Sell Those Bases!


Taxpayers appear to have won a stunning victory over military waste. A Pentagon commission has recommended the closure of 86 unneeded bases, to yield annual savings of $700 million. Congress must pass the entire package of proposed closings on a yes-or-no basis. This clever twist, courtesy of Texas congressman Dick Armey, is designed to undercut the usual pork-barrel politics that have prevented any base closures in more than a decade.

But don't cheer yet. Even these modest savings are threatened. And far larger potential savings—perhaps $5 billion more—aren't even on the agenda.

Representatives with targeted bases in their districts are already trying to stop the closures, whining about job losses. But the facts are against them. A Booz Allen Hamilton study of 12 converted bases found that in almost every case, the civilian jobs lost due to base closure were offset by an equal or greater number of new jobs. A 1986 Pentagon follow-up study of 100 closures found that 138,000 new jobs replaced the 93,000 jobs lost.

The reason is obvious. Military bases are prefabricated industrial parks. They already have a great deal of infrastructure—roads, sewers, electricity, and often usable buildings. No wonder most closed bases have been recycled into office parks, assembly plants, schools, and airports. In short, these are valuable properties.

But there's the other problem. Because of the stupid way in which the government disposes of property, the $700 million in annual "savings" comes mostly from reduced operating costs. What's being ignored is the potentially huge revenue available for deficit reduction if these bases were sold as commercial property.

Instead, here's what the feds do. First, they try to give the base away to other military services. If none of them wants it, they offer it to other federal agencies. Next in line are state and county governments. Only if all else fails do the feds actually try to sell the property to the public—that is, the private sector.

How much revenue is being forgone? Fort Sheridan, on the lakeshore north of Chicago, is valued at $100 million—but the projected operating-cost savings from its closure are only $9 million a year. Many other bases are on even more valuable land. The sale of just 50 bases at an average price of $100 million each would yield $5 billion.

Excuses abound for not selling these properties. Since many are air bases and we need more airports, the conventional response is to give those bases to local governments. After all, everybody knows that only governments can run airports! Likewise, it's assumed that a facility like the Philadelphia Naval Hospital could only be recycled into a public hospital, not a private one. This kind of blindness robs the taxpayers of billions.

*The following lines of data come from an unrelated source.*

Lemma unconditional_ok : step_ok m0 (unconditional m pc insn next).
Proof.
  unfold unconditional. case_match.
  { apply step_retire; [| done]. split; [cbn; apply ev_excl_valid, Hr | apply Hr]. }
  case_match; [by apply step_retire |]. case_match; [apply cps_ok |].
  case_match; [apply blx_ok |]. case_match; [apply srs_ok |]. case_match; [apply rfe_ok |].
  case_match; [case_match; [by apply step_stop | by apply step_retire] |].
  by apply step_undefined.
Qed.

End Uncond.

(** ** ARM state and the whole step *)

Lemma step_arm_ok m0 m pc f : reached m0 m → uint 32 pc → step_ok m0 (step_arm m pc f).
Proof.
  intros [He Hl] Hpc. apply step_assume. intros Hw Hp. unfold step_arm.
  destruct (fetch_insn_ok 4 m f) as [Hi Hc]; [by right |].
  destruct (fetch_insn 4 m f) as [insn m1]. cbn [fst snd] in *.
  set (m2 := on_cpu count_cycle m1).
  assert (reached m0 m2) as Hr2.
  { unfold m2, reached. cbn. rewrite Hc. split; [by apply ev_cycles; [apply uint_w64 |] | exact Hl]. }
  clearbody m2. pose proof (evolves_wf _ _ (proj1 Hr2) Hw) as Hw2.
  case_match; [apply unconditional_ok; [done | done | apply uint_w32] |].
  case_match; [apply step_retire; [done | intros; apply uint_w32] |].
  destruct (is_svc insn) eqn:Es.
  - rewrite dispatch_svc by done.
    pose proof (svc_step m0 m2 pc insn (pc +w 4) (pc +w 4) Hr2 (uint_w32 _) (uint_w32 _) Hw Hp) as Hs.
    destruct (exec_svc _ _ _ _ _) as [[st nx] m3]. destruct Hs as (Ha & Hh & Hok & [-> | ->]).
    + by apply Hh.
    + cbn [andb bool_decide]. unfold finish_arm. rewrite Ha. by apply Hok.
  - assert (good_m m2 (dispatch m2 pc insn (pc +w 4))) as [Hg Hn].
    { apply dispatch_good; auto using uint_w32. }
    destruct (dispatch _ _ _ _) as [[st nx] m3]. cbn [fst snd] in *. cbn [andb].
    apply finish_good; [etrans; [apply Hr2 | done] | done | intros _; by apply Hn].
Qed.

Lemma arm_step_ok m : step_ok m (arm_step m).
Proof.
  apply step_assume. intros Hw Hp. unfold arm_step. pose proof (wf_reg (cpu m) 15 Hw) as Hpc.
  set (pc := r (cpu m) 15) in *. destruct Hw as [Hww Hv]. rewrite Hv. cbn [negb].
  assert (wf (cpu m)) as Hw by done.
  case_match; [apply (step_trap m (on_cpu count_cycle m)); [apply reached_count |];
    intros _; apply trap_fiq, uint_w32 |].
  case_match; [apply (step_trap m (on_cpu count_cycle m)); [apply reached_count |];
    intros _; apply trap_irq, uint_w32 |].
  destruct (fetch_ok m pc Hw) as (Hr & Hf & Hq). destruct (fetch m pc) as [f m1]. cbn [fst snd] in *.
  destruct f as [fsr | p | pa].
  - apply (step_trap m (on_cpu count_cycle m1)).
    + destruct Hr. split; [by apply ev_cycles; [apply uint_w64 |] | done].
    + intros _. by apply (trap_prefetch (count_cycle (cpu m1)) fsr pc); [| | apply uint_w32].
  - case_match; [by apply step_arm_ok | by apply step_thumb_ok].
  - case_match; [by apply step_arm_ok | by apply step_thumb_ok].
Qed.

End Shape.

(** ** What every step preserves *)

Lemma trap_wf c c' : trap c c' → wf c → wf c'.
Proof.
  intros Ht Hw.
  destruct (trap_enter c c' Ht Hw) as (c1 & vec & mode & ret & mf & Hr & Hret & Hin & -> & _).
  destruct Hr as (p & q & Hp & _ & -> & _).
  apply (enter_spec (set_abort_pending q (set_cp15 p c)) vec mode ret mf Hin); [| done].
  destruct Hw as [[] _]. by split.
Qed.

Perhaps the most outrageous case is that of the Presidio, overlooking the Pacific and the Golden Gate Bridge in San Francisco. This beautiful 1,400-acre property, complete with golf course, athletic fields, medical center, and 1,375 units of housing, is widely acknowledged to be one of the most valuable properties in the world. Yet selling even parts of it is considered unthinkable.

In fact, a 1977 law mandates that if the base is closed, all but 36.5 acres must be turned over to the National Park Service to become part of the Golden Gate National Recreation Area. The little parcel can be leased to the city or sold—in the usual governmental way.

There are no detailed estimates of the value of this land. But it is clearly in the billions, according to experts like real estate broker Raymond Brown, who specializes in the nearby Pacific Heights area.

Privatizing most of the Presidio land would solve three large problems facing San Francisco. First, of course, is the job losses that would occur if 1,375 base families are kicked out to make way for a park. The Chamber of Commerce estimates that base employees account for 2 percent of the city's economic activity.

The second problem is a severe housing shortage. Removing 1,375 units—rather than adding several thousand more—would make a bad situation worse.

Then there's the city's worsening fiscal crisis. As a park, the Presidio land would remain off the property tax rolls. But in private hands and developed with houses, condos, restaurants, etc. (plus plenty of open space, to be sure), the land plus improvements might be worth $50 billion. One percent of that each year (the maximum take under Proposition 13) is $500 million, more than doubling the city's current property tax revenue.

Even if the citizens of San Francisco are blind to these benefits, other American taxpayers are not. Federal properties like the Presidio belong to all of us. Not very many of us will ever gambol about in the Golden Gate National Recreation Area (which already has 73,000 acres!). The only way we all can benefit from the base closures is for the feds to sell these properties commercially and use the proceeds to reduce the crushing burden of debt and deficits. And commercial sale would also maximize the likelihood of new-job creation, as these properties find their economically most-beneficial uses.

The real battle of the base closures has just begun. Taxpayers will not emerge victorious until these properties go on the auction block.